## Requirement
Your task is to show every line in the listing below that includes "whose".

## Given data
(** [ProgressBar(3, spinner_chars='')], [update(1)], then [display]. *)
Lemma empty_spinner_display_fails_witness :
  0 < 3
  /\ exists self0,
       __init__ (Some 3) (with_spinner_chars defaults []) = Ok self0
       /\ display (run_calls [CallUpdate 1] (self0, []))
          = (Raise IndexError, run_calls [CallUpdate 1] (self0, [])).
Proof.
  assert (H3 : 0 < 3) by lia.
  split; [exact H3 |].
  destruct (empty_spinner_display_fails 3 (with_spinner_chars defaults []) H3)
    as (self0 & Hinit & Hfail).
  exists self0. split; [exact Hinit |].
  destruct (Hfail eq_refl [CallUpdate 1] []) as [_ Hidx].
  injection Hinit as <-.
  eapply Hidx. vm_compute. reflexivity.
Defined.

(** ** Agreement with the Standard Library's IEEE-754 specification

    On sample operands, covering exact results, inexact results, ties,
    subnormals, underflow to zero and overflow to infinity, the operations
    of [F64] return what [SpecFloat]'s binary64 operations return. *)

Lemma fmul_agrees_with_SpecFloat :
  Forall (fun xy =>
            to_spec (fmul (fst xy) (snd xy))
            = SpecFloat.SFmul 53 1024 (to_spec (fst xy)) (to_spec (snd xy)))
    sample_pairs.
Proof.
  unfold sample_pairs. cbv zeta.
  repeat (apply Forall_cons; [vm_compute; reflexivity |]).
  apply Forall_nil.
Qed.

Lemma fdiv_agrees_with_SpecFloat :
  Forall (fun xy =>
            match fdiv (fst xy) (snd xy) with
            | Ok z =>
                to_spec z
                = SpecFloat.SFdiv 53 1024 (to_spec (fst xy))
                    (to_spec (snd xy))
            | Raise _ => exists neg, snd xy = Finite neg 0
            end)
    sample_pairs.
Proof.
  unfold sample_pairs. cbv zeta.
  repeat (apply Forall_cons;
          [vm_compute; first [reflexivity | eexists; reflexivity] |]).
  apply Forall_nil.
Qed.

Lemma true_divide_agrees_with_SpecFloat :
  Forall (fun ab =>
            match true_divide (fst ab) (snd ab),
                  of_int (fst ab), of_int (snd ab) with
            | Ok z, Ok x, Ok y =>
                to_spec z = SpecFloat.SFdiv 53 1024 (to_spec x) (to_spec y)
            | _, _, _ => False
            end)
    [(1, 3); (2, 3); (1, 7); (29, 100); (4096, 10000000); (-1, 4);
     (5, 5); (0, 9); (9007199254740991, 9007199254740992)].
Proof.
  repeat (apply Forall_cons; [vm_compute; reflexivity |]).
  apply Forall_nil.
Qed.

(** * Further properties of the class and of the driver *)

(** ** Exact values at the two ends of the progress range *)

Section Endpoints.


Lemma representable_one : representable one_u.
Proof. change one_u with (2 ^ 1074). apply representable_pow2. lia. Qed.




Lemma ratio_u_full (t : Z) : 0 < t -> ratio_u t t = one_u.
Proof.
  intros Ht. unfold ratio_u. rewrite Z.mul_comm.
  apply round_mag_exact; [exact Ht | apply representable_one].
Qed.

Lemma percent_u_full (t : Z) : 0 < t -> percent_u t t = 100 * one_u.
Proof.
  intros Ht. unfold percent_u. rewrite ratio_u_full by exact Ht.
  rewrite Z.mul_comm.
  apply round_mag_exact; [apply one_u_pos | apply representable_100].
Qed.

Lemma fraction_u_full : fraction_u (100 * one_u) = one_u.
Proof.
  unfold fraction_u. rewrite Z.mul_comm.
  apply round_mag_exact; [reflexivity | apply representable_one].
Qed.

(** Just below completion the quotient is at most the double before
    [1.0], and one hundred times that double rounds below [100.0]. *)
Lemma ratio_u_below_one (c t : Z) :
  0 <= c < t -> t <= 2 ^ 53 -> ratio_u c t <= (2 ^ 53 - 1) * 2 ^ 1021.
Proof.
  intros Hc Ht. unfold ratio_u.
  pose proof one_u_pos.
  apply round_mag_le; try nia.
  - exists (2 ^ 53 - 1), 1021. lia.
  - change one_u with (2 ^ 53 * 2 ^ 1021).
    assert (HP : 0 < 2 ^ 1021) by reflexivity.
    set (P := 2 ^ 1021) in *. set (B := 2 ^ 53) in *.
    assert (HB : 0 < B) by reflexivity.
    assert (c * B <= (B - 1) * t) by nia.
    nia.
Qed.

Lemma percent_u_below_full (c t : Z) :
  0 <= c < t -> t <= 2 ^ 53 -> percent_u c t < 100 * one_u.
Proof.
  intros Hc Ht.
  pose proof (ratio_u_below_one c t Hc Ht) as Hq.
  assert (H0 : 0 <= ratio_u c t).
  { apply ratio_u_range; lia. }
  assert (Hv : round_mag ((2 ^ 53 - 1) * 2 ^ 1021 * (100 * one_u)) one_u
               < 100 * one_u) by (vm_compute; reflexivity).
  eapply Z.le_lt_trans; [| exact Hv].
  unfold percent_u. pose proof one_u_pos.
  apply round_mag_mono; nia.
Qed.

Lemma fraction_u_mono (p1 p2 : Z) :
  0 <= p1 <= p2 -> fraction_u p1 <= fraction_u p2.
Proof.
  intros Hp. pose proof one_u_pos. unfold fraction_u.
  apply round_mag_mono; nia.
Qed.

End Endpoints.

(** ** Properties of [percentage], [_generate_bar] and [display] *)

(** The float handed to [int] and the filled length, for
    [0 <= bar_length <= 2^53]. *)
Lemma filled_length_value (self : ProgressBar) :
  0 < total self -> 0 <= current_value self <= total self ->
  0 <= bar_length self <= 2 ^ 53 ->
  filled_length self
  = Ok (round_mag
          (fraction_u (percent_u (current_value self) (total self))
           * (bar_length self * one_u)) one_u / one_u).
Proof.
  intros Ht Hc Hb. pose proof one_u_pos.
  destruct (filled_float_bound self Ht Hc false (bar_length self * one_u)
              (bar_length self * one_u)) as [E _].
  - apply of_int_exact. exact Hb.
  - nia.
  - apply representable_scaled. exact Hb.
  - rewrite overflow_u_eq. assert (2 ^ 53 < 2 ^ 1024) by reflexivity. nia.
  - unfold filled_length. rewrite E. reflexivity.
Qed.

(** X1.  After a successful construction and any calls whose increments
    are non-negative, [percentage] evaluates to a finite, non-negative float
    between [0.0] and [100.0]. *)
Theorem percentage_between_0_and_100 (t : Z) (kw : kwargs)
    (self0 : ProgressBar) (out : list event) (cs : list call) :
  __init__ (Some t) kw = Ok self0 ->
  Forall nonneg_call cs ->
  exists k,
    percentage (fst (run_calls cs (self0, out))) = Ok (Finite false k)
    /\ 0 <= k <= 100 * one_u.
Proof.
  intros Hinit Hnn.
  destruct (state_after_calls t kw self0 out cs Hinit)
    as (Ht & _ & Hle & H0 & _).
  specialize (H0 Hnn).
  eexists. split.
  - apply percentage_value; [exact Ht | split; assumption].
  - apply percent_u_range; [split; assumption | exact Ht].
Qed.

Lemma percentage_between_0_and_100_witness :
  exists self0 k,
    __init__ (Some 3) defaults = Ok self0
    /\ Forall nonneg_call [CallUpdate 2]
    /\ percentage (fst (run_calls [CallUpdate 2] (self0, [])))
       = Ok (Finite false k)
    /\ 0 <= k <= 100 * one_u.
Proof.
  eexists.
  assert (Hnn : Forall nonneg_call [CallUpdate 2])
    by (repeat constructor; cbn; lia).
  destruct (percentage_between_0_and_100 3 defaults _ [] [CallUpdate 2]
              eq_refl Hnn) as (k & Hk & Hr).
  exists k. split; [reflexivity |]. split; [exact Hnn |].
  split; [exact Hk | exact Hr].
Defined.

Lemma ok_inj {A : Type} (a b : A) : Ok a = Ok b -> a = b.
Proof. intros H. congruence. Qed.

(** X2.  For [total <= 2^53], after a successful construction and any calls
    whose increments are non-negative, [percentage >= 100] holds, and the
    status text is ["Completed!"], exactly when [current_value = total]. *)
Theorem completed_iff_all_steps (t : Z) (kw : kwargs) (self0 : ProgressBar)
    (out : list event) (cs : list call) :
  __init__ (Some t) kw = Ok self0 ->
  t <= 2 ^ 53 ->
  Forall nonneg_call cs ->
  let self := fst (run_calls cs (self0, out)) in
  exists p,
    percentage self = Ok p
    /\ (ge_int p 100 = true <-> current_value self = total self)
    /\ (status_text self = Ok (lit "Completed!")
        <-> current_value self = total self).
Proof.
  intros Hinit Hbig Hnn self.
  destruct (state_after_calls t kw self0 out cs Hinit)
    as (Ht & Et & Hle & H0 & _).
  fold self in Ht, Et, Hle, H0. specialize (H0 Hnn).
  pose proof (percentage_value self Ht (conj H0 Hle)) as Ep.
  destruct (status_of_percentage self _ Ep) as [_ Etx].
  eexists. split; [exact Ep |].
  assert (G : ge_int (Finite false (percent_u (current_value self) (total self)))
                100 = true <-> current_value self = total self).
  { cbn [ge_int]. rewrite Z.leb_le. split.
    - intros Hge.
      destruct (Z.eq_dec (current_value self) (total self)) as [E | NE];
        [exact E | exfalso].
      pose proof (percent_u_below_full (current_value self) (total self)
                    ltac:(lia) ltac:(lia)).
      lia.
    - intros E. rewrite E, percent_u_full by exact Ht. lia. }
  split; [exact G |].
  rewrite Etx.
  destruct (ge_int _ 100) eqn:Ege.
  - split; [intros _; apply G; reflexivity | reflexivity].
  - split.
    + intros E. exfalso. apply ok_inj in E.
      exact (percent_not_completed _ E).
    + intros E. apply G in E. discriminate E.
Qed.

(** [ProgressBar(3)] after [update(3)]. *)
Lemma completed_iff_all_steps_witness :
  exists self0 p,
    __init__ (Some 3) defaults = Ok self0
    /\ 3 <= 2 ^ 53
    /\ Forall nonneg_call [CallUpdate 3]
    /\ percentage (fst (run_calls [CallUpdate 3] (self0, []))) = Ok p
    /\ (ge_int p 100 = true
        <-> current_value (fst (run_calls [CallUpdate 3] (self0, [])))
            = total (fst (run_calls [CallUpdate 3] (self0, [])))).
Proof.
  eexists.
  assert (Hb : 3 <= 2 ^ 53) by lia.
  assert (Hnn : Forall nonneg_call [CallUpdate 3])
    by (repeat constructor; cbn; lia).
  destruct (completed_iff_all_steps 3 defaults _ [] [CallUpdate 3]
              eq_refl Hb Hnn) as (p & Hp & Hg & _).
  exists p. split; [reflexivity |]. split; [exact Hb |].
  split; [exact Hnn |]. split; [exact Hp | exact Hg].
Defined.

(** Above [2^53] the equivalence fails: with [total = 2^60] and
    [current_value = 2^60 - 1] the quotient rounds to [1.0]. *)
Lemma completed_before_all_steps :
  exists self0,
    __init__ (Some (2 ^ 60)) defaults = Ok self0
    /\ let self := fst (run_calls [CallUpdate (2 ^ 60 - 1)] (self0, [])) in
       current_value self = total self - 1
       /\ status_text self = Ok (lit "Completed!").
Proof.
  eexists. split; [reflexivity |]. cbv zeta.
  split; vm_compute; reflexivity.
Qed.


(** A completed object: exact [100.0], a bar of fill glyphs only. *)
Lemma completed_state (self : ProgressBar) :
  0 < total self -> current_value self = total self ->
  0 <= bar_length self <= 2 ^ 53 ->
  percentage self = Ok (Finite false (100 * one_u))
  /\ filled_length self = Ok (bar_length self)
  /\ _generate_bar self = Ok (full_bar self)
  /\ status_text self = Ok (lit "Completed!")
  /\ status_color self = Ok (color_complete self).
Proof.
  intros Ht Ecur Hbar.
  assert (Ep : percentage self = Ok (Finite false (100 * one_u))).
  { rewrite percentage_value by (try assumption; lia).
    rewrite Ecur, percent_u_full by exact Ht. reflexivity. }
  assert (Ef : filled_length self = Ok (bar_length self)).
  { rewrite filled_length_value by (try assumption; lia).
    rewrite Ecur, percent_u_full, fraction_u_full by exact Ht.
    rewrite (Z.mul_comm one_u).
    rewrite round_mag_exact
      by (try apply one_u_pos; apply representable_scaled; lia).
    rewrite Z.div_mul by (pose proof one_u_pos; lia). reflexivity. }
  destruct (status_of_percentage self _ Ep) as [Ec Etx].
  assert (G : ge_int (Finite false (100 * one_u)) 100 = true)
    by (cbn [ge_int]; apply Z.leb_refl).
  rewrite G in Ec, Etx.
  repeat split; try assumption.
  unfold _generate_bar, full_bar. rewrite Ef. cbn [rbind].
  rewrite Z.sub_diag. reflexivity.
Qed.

## The answer
(** X1.  After a successful construction and any calls whose increments
    whose increments are non-negative, [percentage >= 100] holds, and the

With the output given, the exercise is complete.